Provided records: Begin
Lemma storage_body_failure_skips_the_store_witness :
  fullHandler (str "1.0")
    {| Command := str "set"; Args := [str "k"; str "0"; str "0"; str "3"] |}
    (newConn (str "abcXY")) (Env sample_map []) =
  Ok (None,
      emit (newConn [])
        (str "SERVER_ERROR " ++ Error errInvalidEOL ++ eol),
      Env sample_map [CallReadBody 3]).
Proof.
  apply (storage_body_failure_skips_the_store (str "1.0") (str "set") Set_
           [str "k"; str "0"; str "0"; str "3"] (str "3") 3
           (newConn (str "abcXY")) [] errInvalidEOL (newConn [])
           (Env sample_map [])).
  - by_eval.
  - reflexivity.
  - vm_compute. reflexivity.
  - lia.
  - vm_compute. reflexivity.
Defined.

Lemma del_calls_the_store_once_witness :
  fullHandler (str "1.0") {| Command := str "del"; Args := [str "k"] |}
    (newConn []) (Env sample_map []) =
  Ok (None, emit (newConn []) (str "DELETED" ++ eol),
      Env (delete (str "k") sample_map) [CallDel (str "k")]).
Proof.
  apply (del_calls_the_store_once (str "1.0") (str "k") [] (newConn [])
           (Env sample_map []) None (delete (str "k") sample_map)).
  vm_compute. reflexivity.
Defined.

Lemma unknown_command_is_an_error_witness :
  fullHandler (str "1.0") {| Command := str "bogus"; Args := [str "k"] |}
    (newConn []) (Env sample_map []) =
  Ok (None, emit (newConn []) (str "ERROR" ++ eol), Env sample_map []).
Proof.
  apply (unknown_command_is_an_error (str "1.0") (str "bogus") [str "k"]
           (newConn []) (Env sample_map [])).
  by_eval.
Defined.

Lemma quit_closes_the_connection_witness :
  run 1 (fullHandler (str "1.0")) (newConn (str "quit" ++ eol ++ str "get k" ++ eol))
    (Env sample_map []) =
  Some (Ok (Close (newConn (str "get k" ++ eol)), Env sample_map [])).
Proof.
  apply (quit_closes_the_connection (str "1.0") [] 0%nat
           (newConn (str "quit" ++ eol ++ str "get k" ++ eol))
           (newConn (str "get k" ++ eol)) (Env sample_map [])).
  vm_compute. reflexivity.
Defined.

Lemma loop_leaves_the_connection_closed_witness :
  closed (Close (emit (newConn []) (str "END" ++ eol))) = true.
Proof.
  apply (loop_leaves_the_connection_closed (fullHandler (str "1.0")) 2%nat
           (newConn (str "get x" ++ eol)) (Env sample_map [])
           (Close (emit (newConn []) (str "END" ++ eol))) (Env sample_map [CallGet (str "x")])).
  vm_compute. reflexivity.
Defined.

Lemma responses_are_flushed_and_appended_witness :
  extends (newConn []) (emit (newConn []) (str "END" ++ eol)).
Proof.
  apply (proj1 (responses_are_flushed_and_appended (str "1.0") (newConn [])
                  (Env sample_map []) eq_refl)
           {| Command := str "get"; Args := [str "x"] |} None
           (emit (newConn []) (str "END" ++ eol))
           (Env sample_map [CallGet (str "x")])).
  vm_compute. reflexivity.
Defined.

Lemma dispatcher_panics_only_in_ReadBody_witness :
  fullHandler (str "1.0")
    {| Command := str "add";
       Args := [str "k"; str "0"; str "0"; str "9223372036854775806"] |}
    (newConn []) (Env sample_map []) = Panic makeslice_len_out_of_range ∧
  ∃ mode a3 n,
    (str "add", mode) ∈ storage_commands ∧
    [str "k"; str "0"; str "0"; str "9223372036854775806"] !! 3%nat = Some a3 ∧
    Atoi a3 = (n, None) ∧ 0 ≤ n ∧
    ReadBody (newConn []) n = Panic makeslice_len_out_of_range.
Proof.
  assert (Hp : fullHandler (str "1.0")
                 {| Command := str "add";
                    Args := [str "k"; str "0"; str "0";
                             str "9223372036854775806"] |}
                 (newConn []) (Env sample_map [])
               = Panic makeslice_len_out_of_range)
    by (vm_compute; reflexivity).
  split; [exact Hp|].
  exact (proj1 (dispatcher_panics_only_in_ReadBody (str "1.0") _ _ _) _ Hp).
Defined.

Lemma loop_ends_on_finite_input_witness :
  ∃ r, run 8 (fullHandler (str "1.0")) (newConn (str "get k" ++ eol))
         (Env sample_map []) = Some r.
Proof.
  apply (loop_ends_on_finite_input (str "1.0") 8%nat
           (newConn (str "get k" ++ eol)) (Env sample_map [])).
  by_eval.
Defined.

Lemma only_storage_commands_read_a_body_witness :
  rd (emit (newConn (str "abc" ++ eol)) (value_block (str "k") (str "abc")
                                           ++ str "END" ++ eol))
  = rd (newConn (str "abc" ++ eol)).
Proof.
  apply (only_storage_commands_read_a_body (str "1.0")
           {| Command := str "get"; Args := [str "k"] |}
           (newConn (str "abc" ++ eol)) (Env sample_map []) None
           (emit (newConn (str "abc" ++ eol))
              (value_block (str "k") (str "abc") ++ str "END" ++ eol))
           (Env sample_map [CallGet (str "k")])).
  - intros mode. destruct mode; by_eval.
  - vm_compute. reflexivity.
Defined.

Lemma value_block_reads_back_witness :
  ∃ c1,
    readRequestLine
      (newConn (wire (Value (newConn []) (str "k") (str "abc")).2 ++ str "END" ++ eol)) =
      Ok (Some {| Command := str "VALUE";
                  Args := [str "k"; str "0"; fmt_d (len (str "abc")); str "0"] |},
          None, c1) ∧
    Atoi (fmt_d (len (str "abc"))) = (len (str "abc"), None) ∧
    ReadBody c1 (len (str "abc")) =
      Ok (str "abc", None, newConn (str "END" ++ eol)).
Proof.
  apply (value_block_reads_back (str "k") (str "abc") (str "END" ++ eol)).
  - split; by_eval.
  - unfold go_len_ok. by_eval.
Defined.
(* ===== verification/_CoqProject ===== *)
-Q . S2P
Prelude.v
Items.v
Mdb.v
Estate.v
Msecurity.v
Pts.v
PtsCorrect.v
Vldb.v
VldbCorrect.v
Buf.v
Fdir.v
FdirPage.v
FdirRep.v
FdirCorrect.v
Vnum.v
Voldb.v
VoldbRep.v
VoldbFree.v
VoldbOps.v
VoldbCorrect.v
VoldbSim.v
VoldbProps.v
Mdir.v
MdirCorrect.v
DList.v
DListCorrect.v
Heap.v
HeapCorrect.v
Hash.v
HashCorrect.v
Vtrans.v
VtransCorrect.v
Vrights.v
VrightsCorrect.v
Svol.v
SvolCorrect.v
Mnode.v
MnodeCorrect.v
Vinfo.v
VinfoCorrect.v
Vld.v
VldCorrect.v
VldModify.v
VldKeep.v
VldFiles.v
VldRemove.v
VldCreate.v
VldExamples.v
Dpart.v
Vtab.v
VtabCorrect.v
Vattach.v
VtabExamples.v
Rxcopy.v
Ropa.v
RopaIp.v
RopaInv.v
RopaCb.v
RopaPair.v
RopaBreak.v
RopaLoop.v
RopaCorrect.v
RopaProps.v
RopaGet.v
RopaQuery.v
RopaExamples.v
Fsacl.v
Connsec.v
Fsprocs.v
Dump.v
Volser.v
RxcopyCorrect.v
FsaclCorrect.v
FsRun.v
DumpCorrect.v
VolserCorrect.v
FsCorrect.v
FsStore.v
FsExamples.v
DumpExamples.v
(* ===== verification/Prelude.v ===== *)
(** * Verification library of the milko AFS servers

    ** The program

    milko is a set of AFS servers.  The protection server ([milko/pts]) keeps
    users, groups and memberships, the volume location server ([milko/vldb])
    tells which file server holds a volume; both store their records through
    the database layer [milko/lib/mdb] and ask [milko/lib/msecurity] who may
    administer them.  The file server ([milko/fs]) answers the clients'
    operations on files (fsprocs.c) and the administrators' operations on
    volumes (volprocs.c, dump.c).  It does so through the volume layer
    [milko/lib/vld]: volumes are handles of a table, a volume lives on a
    partition ([milko/lib/dpart]) and has a status file ([milko/lib/vstatus]);
    a vnode has an entry in a database of its volume ([milko/lib/voldb]), a
    file on the host, and while it is used a node of a cache; a directory is a
    file in the format of [lib/bufdir], seen through buffers ([fbuf]), by which
    data is moved between a call and a file too.  What clients cache they are
    promised to be told about by [milko/lib/ropa].  The administrators lock
    volumes by transactions.  The utilities [lib/util] (lists, heaps, hash
    tables) are used by all of them.

    ** The files

    Each component has a file of definitions, with the functions named as in C,
    and files of theorems that require it.

    - [Prelude]: notation, tactics, hint databases, machine integers, byte
      order and strings ([strlcpy], C strings), shared list lemmas.  [Estate]:
      the state and error monad of the stateful components with its laws.
      [Items]: lists whose items have an identity.
    - [Mdb] (mdb.c, ndbm.c) and [Msecurity] (msecurity.c): GDBM is a class with
      its documented laws and a [gmap] instance; the superuser test of a
      connection.
    - [Pts] (ptserver.c, pr.c) and [PtsCorrect]: the record [ptserver] is the
      pair of databases and the header kept in memory; every call of the PR
      package is a function named as in pr.c, [pr_execute] is the dispatcher.
      The encodings generated by ydr are a class ([Ydr]) that promises a round
      trip.
    - [Vldb] (vl_db.c, vl_disk.c, vldbserver.c) and [VldbCorrect]: the same for
      the VL package, dispatcher [vl_execute].
    - [Buf]: byte buffers with checked access and frame reasoning.  [Fdir]
      (fdir.c, afs_dir.h, [mmap_truncate] of fbuf.c): all directory operations
      on the bytes of the file.  [FdirPage] and [FdirRep] prove what they do
      to a page and to the representation [dir_rep] of a whole directory,
      [FdirCorrect] has the theorems.
    - [Mdir] (mdir.c, parts of mnode.c) and [MdirCorrect]: the same operations
      on the host file of a vnode with the recorded sizes, and rename.
    - [DList] (list.c), [Heap] (heap.c), [Hash] (hash.c, arlamath.c), each with
      its file of theorems: pointers of the list are addresses in a store, back
      pointers of the heap are addresses of integers, the prev links of the
      hash chains are implied by their order.
    - [Vnum] and [Voldb] (voldb.c, vdb_flat.c): the bytes of the mapped file of
      entries with a script of the failures of the system calls.  [VoldbRep]
      (entries as bytes), [VoldbFree] (the invariant and the free list) and
      [VoldbOps] (runs of the operations) carry [VoldbCorrect], [VoldbSim] and
      [VoldbProps]: the database as a table of vnodes.
    - [Vtrans] (the transactions of vld.c) and [VtransCorrect]: structures in a
      heap, freed when the code frees them.
    - [Vrights] (access lists and status conversion of vld.c) and
      [VrightsCorrect].
    - [Svol] (common.c, svol.c, fvol.c) and [SvolCorrect]: the host files of a
      volume over a model of the POSIX calls.
    - [Mnode] (mnode.c) and [MnodeCorrect]: the cache of nodes.
    - [Vinfo] (vol.c, and the info and quota of vld.c) and [VinfoCorrect].
    - [Vld] (the vnode operations of vld.c), the composition of [Voldb],
      [Mdir], [Svol], [Mnode], [Vinfo] and [Vrights] over one volume handle and
      the cache; its theorems are in [VldCorrect] (opening, rights),
      [VldModify] (changes), [VldKeep] (the cache after a change), [VldFiles]
      (what the cache knows of a file), [VldRemove] (links, removal) and
      [VldCreate] (creation), concrete volumes in [VldExamples].
    - [Dpart] (dpart.c, with its theorems): numbers, names and search of
      partitions.  [Vtab] (the volumes of vld.c, vstatus.c): the table of
      handles, the list of those whose databases are open, creation and
      deletion; [VtabCorrect].  [Vattach]: [vld_init].  [VtabExamples] has
      their witnesses.
    - [Rxcopy] ([copyrx2fd], [copyfd2rx] of fbuf.c) and [RxcopyCorrect]: the
      data of a call and the windows of the file.
    - [Ropa] (ropa.c) over [Hash] and [Heap]: heaps of clients, callbacks and
      pairs, the lists and tables of them, the answers of the clients and a log
      of the messages sent.  [RopaIp] (the table of addresses), [RopaInv],
      [RopaCb] and [RopaPair] (the invariant [rinv] in three parts and what is
      counted), [RopaBreak] and [RopaLoop] (breaking promises) carry
      [RopaCorrect], [RopaProps], [RopaGet] and [RopaQuery]; [RopaExamples] is
      a small server with the witnesses.
    - [Fsacl] (access lists as text, fsprocs.c) and [FsaclCorrect]; [Connsec]
      (connsec.c): who a caller is.
    - [Fsprocs] (fsprocs.c): every procedure of the file server, over the
      record [fserver] of the table of volumes, the cache, the callbacks, the
      transactions and the data of the call.  [FsRun] runs what the procedures
      share, [FsCorrect] and [FsStore] have the theorems, [FsExamples] the servers they
      are instantiated on.
    - [Dump] (dump.c and the walks over a volume of vld.c) and [Volser]
      (volprocs.c), over the same record; [DumpCorrect], [VolserCorrect] and
      the runs of [DumpExamples].

    ** How code becomes definitions

    A C function is a function of the state it changes; its result is its
    status with the new state, status 0 for success. [None] is an execution
    that the code does not survive or C does not define: a failed [assert],
    [err], an access outside an allocation or to freed memory, [free] of a
    pointer that was never set or was freed before, an [int] overflow where the
    code relies on there being none. So a theorem that a call answers [Some]
    says in particular that none of these happens.
    Integers are in [Z] with the wrap-around written out ([uwrap32],
    [swrap32], ...), bytes are [Z] in lists.  What the operating system or a
    library answers ([malloc], [realloc], [ftruncate], mapping a file, POSIX
    calls, GDBM, the clients called back, the time, the peer's name) is a
    parameter or part of the state, with errors among the answers unless a
    theorem says otherwise.  A smaller state works inside a larger one by the
    functions [on_...] ([on_vol], [on_lm], [on_ropa], ...), which put its part
    back.

    ** Abstract specifications

    The detailed definitions are shown to implement:

    - a table of used and free vnodes, [vnode_step] ([voldb_run_refines]), on
      which the vnode operations act ([vld_create_entry_correct],
      [vld_modify_vnode_correct], [vld_adjust_linkcount_correct]);
    - maps from names to fids for directories ([fdir_refines],
      [mdir_ops_correct], [mdir_rename_correct]);
    - the promises made to the clients, [promise]
      ([ropa_break_callback_correct], [ropa_getcallback_correct],
      [heapcleaner_correct], [SRXAFS_StoreStatus_correct]);
    - a map of transactions ([trans_refines]);
    - maps for hash tables ([hash_add_correct]);
    - the rights of a list of access entries ([vld_rights_correct]);
    - the stream of a dump, [dump_bytes], a function of the info and the vnodes
      of the volume ([dump_round_trip]).

    ** The theorems

    - Volume database ([VoldbProps]): [voldb_run_refines],
      [voldb_no_pair_twice], [voldb_new_entry_ftruncate_fails].  The operations
      act on a table of vnodes, no vnode is handed out twice, entries survive;
      and the state a failed [ftruncate] leaves.
    - Vnodes of a volume: creation with everything it gives back on an error,
      change, removal with the last link and rights (the four theorems
      [vld_..._correct] of [VldCreate], [VldModify], [VldRemove] and
      [VldCorrect]), [vld_rights_correct], [svol_create_safe] for host files,
      [vld_update_volsize_correct] for the quota, [mnode_cache_shared]: the
      cache shares one node per fid.
    - Table of volumes: [vld_db_uptodate_opens], [vld_evicted_volume_lost],
      [vld_init_attaches_nothing]; for partitions [dp_names_numbers].
    - File server: [fs_init_req_correct], the guard of every procedure;
      [SRXAFS_FetchStatus_correct], [SRXAFS_StoreStatus_correct] and
      [SRXAFS_FetchData_correct], the volume, the rights, the files and the
      callbacks together.
    - Volume server: [dump_round_trip], what is sent is what is restored;
      [volser_set_then_status], what is set is what is told.
    - Callbacks: [ropa_break_callback_correct], [ropa_getcallback_correct],
      [heapcleaner_correct], [ropa_init_correct].  Whoever was promised to be
      told is told, others are not; promises are made and expire; the start is
      in order.
    - Protection server: the theorems [pts_...] of [PtsCorrect].  The databases
      stay consistent and the membership lists sorted and symmetric; round
      trips; callers without the right change nothing; [pts_answers] tells
      exactly which calls have no result.
    - Volume location server: [vldb_consistent], [vldb_unauthorised_readonly].
    - Directories: [fdir_refines], [fdir_readdir_complete]; of vnodes
      [mdir_ops_correct], [mdir_rename_correct], with the errors of the
      operating system (rename: all but those of mapping a file).
    - Transactions: [trans_memory_safe], [trans_exclusive], [trans_refines].
    - Heaps [heap_remove_correct], hash tables [hash_add_correct].

    Each file of theorems has others that support these, or show a run in
    which the code does not do what it means to.

    ** Loops and their fuel

    - [chain_fuel] (65537) in [Fdir]: the chains link 16-bit numbers; a longer
      walk visits an entry twice and does not end in C either.  Well-formed
      directories never use it up ([chain_length] in [FdirRep]).
    - pages and slots: one round per page or slot is left, so the fuel given
      always suffices; the theorems on the operations answer [Some].
    - [upheap], [downheap], [do_verify] in [Heap]: the size of the heap bounds
      the rounds; the theorems show the results are [Some].
    - [listiter]: the theorem asks for one unit per item and one more.
    - [arlautil_findprime]: the distance to any prime above suffices.
    - [_add] in [Hash]: a table that grows inserts into a larger table; the
      sizes below the largest table that can be had bound the nesting
      ([hash_add_correct]).
    - [scan], [shift_in], [shift_out] in [Pts]: the length of the array.
    - [digits] in [Vinfo]: ten rounds print a number of 32 bits.
    - [find_fuel] in [Dpart]: more than the numbers a partition can have;
      the search always ends ([dp_find_total]).
    - [copy_fuel] in [Rxcopy]: a round that ends the copy or moves a byte, so
      the length and one suffice ([copyrx_loop_run], [copyfd_loop_run]); a
      round that moves none is repeated for ever by the code too, and
      [copyrx2fd_never_returns] has no result for any fuel.
    - [in_fuel] in [Dump]: every round of a parser takes a byte of the input,
      or fails, so its length and one suffice.
    - [break_loop] in [Ropa]: one round per pair of the callback's list, and
      one that finds it empty; [ropa_break_callback_correct] shows that the
      call returns.
    - [heapcleaner]: the size of the heap and one; [heapcleaner_correct] shows
      it returns.

    ** What is not modelled

    Parts of the repository: the transport [rx], the security classes [rxkad]
    and [rxgk] and the threads of [lwp] (network, cryptography over libraries
    that are elsewhere, stacks and assembly); the stub compiler [ydr], whose
    output is not in the repository (the packing of a type is a parameter
    where it matters, with its round trip); the client tools of [appl] and
    [lib/arla], the cell configuration [lib/ko], replacements of C library
    functions and line editing; the overseer [bos], which starts processes;
    logging, start-up and configuration files; the salvager, an offline tool,
    with [vld_set_onode] and [vld_open_volume_by_fd] that only it uses.

    In what is modelled: procedures run one after the other, so a call to a
    client or a read of the call's data does not give way to another
    procedure.  The loop of [break_ccpairs] is modelled for an empty list
    only: no code puts a pair on the list it walks.  Directory entries with
    UTF-8 names are modelled, but the theorems are about plain names, which
    are the only ones the server makes.  When a directory's file was resized
    and then cannot be mapped again the code goes on to free its data twice,
    and the operation has no result ([fbuf_truncate]).  Volumes are of the simple type; the
    read-only type has its names and [open] only.  Freeing of memory matters
    only where it is reused or could still be pointed to. *)

From stdpp Require Export base tactics list gmap sorting.
From stdpp Require Import numbers.
From Stdlib Require Export ZArith Lia.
Provided records: End
- Exercise objective
Taking the listing above as the source, transcribe only the lines starting at the line with "VoldbFree.v" and going through the line with "operations on files", unaltered and with both ends included.

- Expected answer
VoldbFree.v
VoldbOps.v
VoldbCorrect.v
VoldbSim.v
VoldbProps.v
Mdir.v
MdirCorrect.v
DList.v
DListCorrect.v
Heap.v
HeapCorrect.v
Hash.v
HashCorrect.v
Vtrans.v
VtransCorrect.v
Vrights.v
VrightsCorrect.v
Svol.v
SvolCorrect.v
Mnode.v
MnodeCorrect.v
Vinfo.v
VinfoCorrect.v
Vld.v
VldCorrect.v
VldModify.v
VldKeep.v
VldFiles.v
VldRemove.v
VldCreate.v
VldExamples.v
Dpart.v
Vtab.v
VtabCorrect.v
Vattach.v
VtabExamples.v
Rxcopy.v
Ropa.v
RopaIp.v
RopaInv.v
RopaCb.v
RopaPair.v
RopaBreak.v
RopaLoop.v
RopaCorrect.v
RopaProps.v
RopaGet.v
RopaQuery.v
RopaExamples.v
Fsacl.v
Connsec.v
Fsprocs.v
Dump.v
Volser.v
RxcopyCorrect.v
FsaclCorrect.v
FsRun.v
DumpCorrect.v
VolserCorrect.v
FsCorrect.v
FsStore.v
FsExamples.v
DumpExamples.v
(* ===== verification/Prelude.v ===== *)
(** * Verification library of the milko AFS servers

    ** The program

    milko is a set of AFS servers.  The protection server ([milko/pts]) keeps
    users, groups and memberships, the volume location server ([milko/vldb])
    tells which file server holds a volume; both store their records through
    the database layer [milko/lib/mdb] and ask [milko/lib/msecurity] who may
    administer them.  The file server ([milko/fs]) answers the clients'
    operations on files (fsprocs.c) and the administrators' operations on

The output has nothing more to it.